AI-Powered Analytics

AI copilots and natural language query tools work dramatically better when they query a structured API with known metrics and dimensions rather than generating SQL against raw warehouse tables. The semantic layer API gives the AI a constrained vocabulary — “these are the metrics you can request, these are the dimensions you can group by” — which reduces hallucination and improves accuracy. Without this constraint, the AI must guess at table relationships, column semantics, and business rules.

When Headless BI Doesn’t Fit

Small teams with a single BI tool. If Metabase or Lightdash serves all your consumers and you don’t have embedded analytics or non-BI consumers, the added complexity of a separate semantic layer API isn’t justified. Your BI tool is your semantic layer, and that’s fine.

Heavy self-service exploration. Headless BI excels at delivering known metrics to known consumers. It’s less suited to ad-hoc exploration where analysts need to drag dimensions, create new calculations, and iterate visually. For that, a traditional BI tool’s interactive interface is still faster. The two approaches complement each other: headless for production metrics, BI tool for exploration.

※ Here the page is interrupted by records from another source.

Lemma setOnAllInterfaces_performs dirname basename value (s : state W) :
  let s1 := snd (writeValueToPath dirname "default" basename value s) in
  performs (setOnAllInterfaces dirname basename value) s
    (map (fun iface => (path3 dirname iface basename, value))
         ("default" :: listing dirname (world s1))).
Proof.
  intros s1. unfold setOnAllInterfaces. cbv zeta.
  match goal with |- context [forEachInterface dirname ?f] => set (fn := f) end.
  assert (forall iface (s : state W),
            performs (fn dirname iface) s [(path3 dirname iface basename, value)]) as Hfn.
  { intros iface s'. apply writeValue_fn_performs. }
  destruct (Hfn "default" s) as (n0 & He0 & Hw0).
  assert (snd (fn dirname "default" s) = s1) as Hs1.
  { unfold fn. now rewrite bind_run. }
  destruct (invoke_each_written dirname fn _ (listing dirname (world s1)) Hfn
              (snd (opendir dirname s1))) as (n1 & He1 & Hw1).
  rewrite <- Hs1 in He1.
  destruct (forEachInterface_split dirname fn s n0 n1 He0 He1) as (new & He & Hw).
  exists new. split; [exact He|]. rewrite Hw, Hw0, Hw1. cbn [map app].
  f_equal.
Qed.


Lemma reserved_not_visited iface :
  iface = "default" \/ isInterfaceName iface = true ->
  iface <> "." /\ iface <> ".." /\ iface <> "all".
Proof.
  intros [-> | H]; [repeat split; discriminate|].
  repeat split; intros ->; discriminate H.
Qed.
Lemma calculate_flow_rate_run c ms r m fr :
  objs m !! r = Some (Obj_FlowResult fr) ->
  calculate_flow_rate sin (Some c) (Some ms) (Some r) m =
    if (num_paths c =? 0)%N || is_null (paths c) then Some ((-1)%Z, m)
    else if (num_paths c * sizeof_double <=? avail m)%N then
      match paths c with
      | Some ps =>
          let n := N.to_nat (num_paths c) in
          if decide (n <= List.length ps /\ n <= List.length ms) then
            let vs := velocities_of sin (take n ps) (take n ms) in
            Some (0%Z, result_memory m r (fresh (dom (objs m))) vs
                         (flow_of c (take n ps) vs) (num_paths c * sizeof_double))
          else None
      | None => None
      end
    else Some ((-1)%Z, null_velocities m r fr).
Proof.
  intros Hr. unfold calculate_flow_rate.
  destruct (N.eqb_spec (num_paths c) 0) as [Hz|Hz]; [reflexivity|].
  destruct (paths c) as [ps|] eqn:Hps; [|reflexivity].
  cbn [orb is_null deref].
  unfold bind at 1. unfold malloc.
  destruct (N.leb_spec (num_paths c * sizeof_double) (avail m)) as [Hav|Hav].
  - set (a := fresh (dom (objs m))).
    set (n := N.to_nat (num_paths c)).
    assert (Hfresh : objs m !! a = None)
      by (apply not_elem_of_dom; apply is_fresh).
    assert (Hne : a <> r) by (intros ->; rewrite Hr in Hfresh; discriminate).
    unfold bind at 1. unfold store_path_velocities, bind at 1, load_result at 1.
    cbn [objs avail]. rewrite lookup_insert_ne, Hr by exact Hne.
    unfold store_result. cbn [objs avail].
    rewrite lookup_insert_ne, Hr by exact Hne.
    cbn [is_null].
    set (fr1 := {| path_velocities := Some (Some a); volumetric_flow := volumetric_flow fr |}).
    set (m1 := {| objs := <[r := Obj_FlowResult fr1]>
                             (<[a := Obj_doubles (replicate n None)]> (objs m));
                  avail := avail m - num_paths c * sizeof_double |}).
    assert (Hr1 : objs m1 !! r = Some (Obj_FlowResult fr1))
      by (unfold m1; cbn; now rewrite lookup_insert_eq).
    assert (Ha1 : objs m1 !! a = Some (Obj_doubles (replicate n None)))
      by (unfold m1; cbn; now rewrite lookup_insert_ne, lookup_insert_eq).
    unfold bind at 1, ret at 1. unfold bind at 1.
    destruct (decide (n <= List.length ps /\ n <= List.length ms)) as [[H1 H2]|Hb].
    + rewrite (velocity_loop_ok n 0 ps ms r a fr1 (replicate n None) 0%float m1
                 Hr1 eq_refl Ha1)
        by (rewrite ?length_replicate; lia).
      rewrite !drop_0, take_0, Nat.add_0_l. cbn [app].
      rewrite (drop_ge (replicate n None) n), app_nil_r by (rewrite length_replicate; lia).
      unfold bind at 1, store_volumetric_flow, bind at 1, load_result at 1.
      cbn [objs avail]. rewrite lookup_insert_ne, Hr1 by exact Hne.
      unfold store_result, ret. cbn [objs avail].
      rewrite lookup_insert_ne, Hr1 by exact Hne.
      cbn [path_velocities fr1]. unfold result_memory, flow_of, weighted_sum.
      do 3 f_equal. unfold m1. cbn [objs].
      rewrite (insert_insert_ne _ a r) by exact Hne.
      now rewrite !insert_insert_eq.
    + destruct (velocity_loop sin n 0 ps ms r 0%float m1) as [res|] eqn:Hloop;
        [|reflexivity].
      apply velocity_loop_bounds in Hloop as [Hn|Hn]; [|now destruct Hb].
      exfalso. apply Hz. unfold n in Hn. lia.
  - unfold bind at 1. unfold store_path_velocities, bind at 1, load_result at 1.
    rewrite Hr. unfold store_result. rewrite Hr. reflexivity.
Qed.

End LoopFacts.

(** ** Consequences for the callers of [calculate_flow_rate] *)

Section RunFacts.
Variable sin : float -> float.

Lemma read_result_result_memory m r a vs q sz :
  a <> r -> read_result (result_memory m r a vs q sz) r = Some (Some <$> vs, Some q).
Proof.
  intros Hne. unfold read_result, result_memory. cbn [objs].
  rewrite lookup_insert_eq. cbn [path_velocities volumetric_flow].
  now rewrite lookup_insert_ne, lookup_insert_eq.
Qed.

Lemma fresh_not_live (m : memory) r o :
  objs m !! r = Some o -> fresh (dom (objs m)) <> r.
Proof.
  intros Hr E.
  assert (Hf : objs m !! fresh (dom (objs m)) = None)
    by (apply not_elem_of_dom, is_fresh).
  rewrite E, Hr in Hf. discriminate.
Qed.

Lemma holds_result_unique m r vs q vs' q' :
  holds_result m r vs q -> holds_result m r vs' q' -> vs = vs' /\ q = q'.
Proof.
  unfold holds_result. intros -> [= Hvs Hq]. split; [|exact Hq].
  revert Hvs. apply (inj (fmap Some)).
Qed.

Lemma calculate_flow_rate_valid_result c ms r m rc m' :
  calculate_flow_rate sin (Some c) (Some ms) (Some r) m = Some (rc, m') ->
  (num_paths c =? 0)%N || is_null (paths c) = false ->
  exists fr, objs m !! r = Some (Obj_FlowResult fr).
Proof.
  unfold calculate_flow_rate. intros H Hg. rewrite Hg in H.
  apply bind_Some in H as (pv & m1 & Hm & H).
  apply bind_Some in H as (u & m2 & Hs & _).
  unfold store_path_velocities in Hs.
  apply bind_Some in Hs as (fr & m3 & Hl & _).
  apply load_result_Some in Hl as [Hl _].
  unfold malloc in Hm.
  destruct (num_paths c * sizeof_double <=? avail m)%N; injection Hm as <- <-.
  - cbn [objs] in Hl. rewrite lookup_insert in Hl.
    case_decide; [discriminate|eauto].
  - eauto.
Qed.

Lemma calculate_flow_rate_success c ms r m m' :
  calculate_flow_rate sin (Some c) (Some ms) (Some r) m = Some (0%Z, m') ->
  exists ps,
    let n := N.to_nat (num_paths c) in
    let vs := velocities_of sin (take n ps) (take n ms) in
    paths c = Some ps /\ num_paths c <> 0%N /\
    n <= List.length ps /\ n <= List.length ms /\
    (num_paths c * sizeof_double <= avail m)%N /\
    m' = result_memory m r (fresh (dom (objs m))) vs (flow_of c (take n ps) vs)
           (num_paths c * sizeof_double) /\
    holds_result m' r vs (flow_of c (take n ps) vs).
Proof.
  intros H.
  destruct ((num_paths c =? 0)%N || is_null (paths c)) eqn:Hg.
  { unfold calculate_flow_rate in H. rewrite Hg in H. discriminate. }
  destruct (calculate_flow_rate_valid_result _ _ _ _ _ _ H Hg) as [fr Hr].
  rewrite (calculate_flow_rate_run sin c ms r m fr Hr), Hg in H.
  apply orb_false_elim in Hg as [Hz Hp]. apply N.eqb_neq in Hz.
  destruct (N.leb_spec (num_paths c * sizeof_double) (avail m)) as [Hav|Hav];
    [|discriminate].
  destruct (paths c) as [ps|]; [|discriminate].
  exists ps. cbn zeta in *.
  destruct (decide _) as [[H1 H2]|]; [|discriminate].
  injection H as <-. repeat split; try assumption.
  apply read_result_result_memory. eapply fresh_not_live, Hr.
Qed.

Lemma calculate_flow_rate_failure c ms r m rc m' fr :
  objs m !! r = Some (Obj_FlowResult fr) ->
  calculate_flow_rate sin (Some c) (Some ms) (Some r) m = Some (rc, m') ->
  rc <> 0%Z ->
  exists fr', objs m' = <[r := Obj_FlowResult fr']> (objs m) /\ avail m' = avail m.
Proof.
  intros Hr H Hrc. rewrite (calculate_flow_rate_run sin c ms r m fr Hr) in H.
  destruct ((num_paths c =? 0)%N || is_null (paths c)).
  { injection H as <- <-. exists fr. now rewrite insert_id. }
  destruct (num_paths c * sizeof_double <=? avail m)%N.
  - destruct (paths c) as [ps|]; [|discriminate]. cbn zeta in H.
    destruct (decide _); [|discriminate]. injection H as <- _. now destruct Hrc.
  - injection H as <- <-. eexists. split; reflexivity.
Qed.

End RunFacts.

No stable metric definitions yet. If your organization hasn’t agreed on what “revenue” means, a headless API will faithfully serve the wrong definition everywhere at once. The semantic layer has to be right before you scale its reach.

The Composable Stack

Headless BI fits into a broader trend toward composable data infrastructure. Rather than an all-in-one platform, teams assemble:

LayerToolRole
IngestionFivetran / dltMove data into warehouse
TransformationdbtClean, model, test
SemanticMetricFlow / CubeDefine metrics, expose API
VisualizationLightdash / Preset / customPresent to users
OrchestrationAirflow / DagsterSchedule and coordinate
ObservabilityElementary / Monte CarloMonitor data quality

Each layer is independently swappable. The semantic layer sits between transformation and presentation; the API is how that interface is exposed. The Fivetran-dbt Labs merger toward an integrated ingestion-transformation platform reinforces the trend toward the semantic API as the primary interface for metric consumption. Adoption depends on how many consumers need the metrics and whether layer-independence is a practical requirement.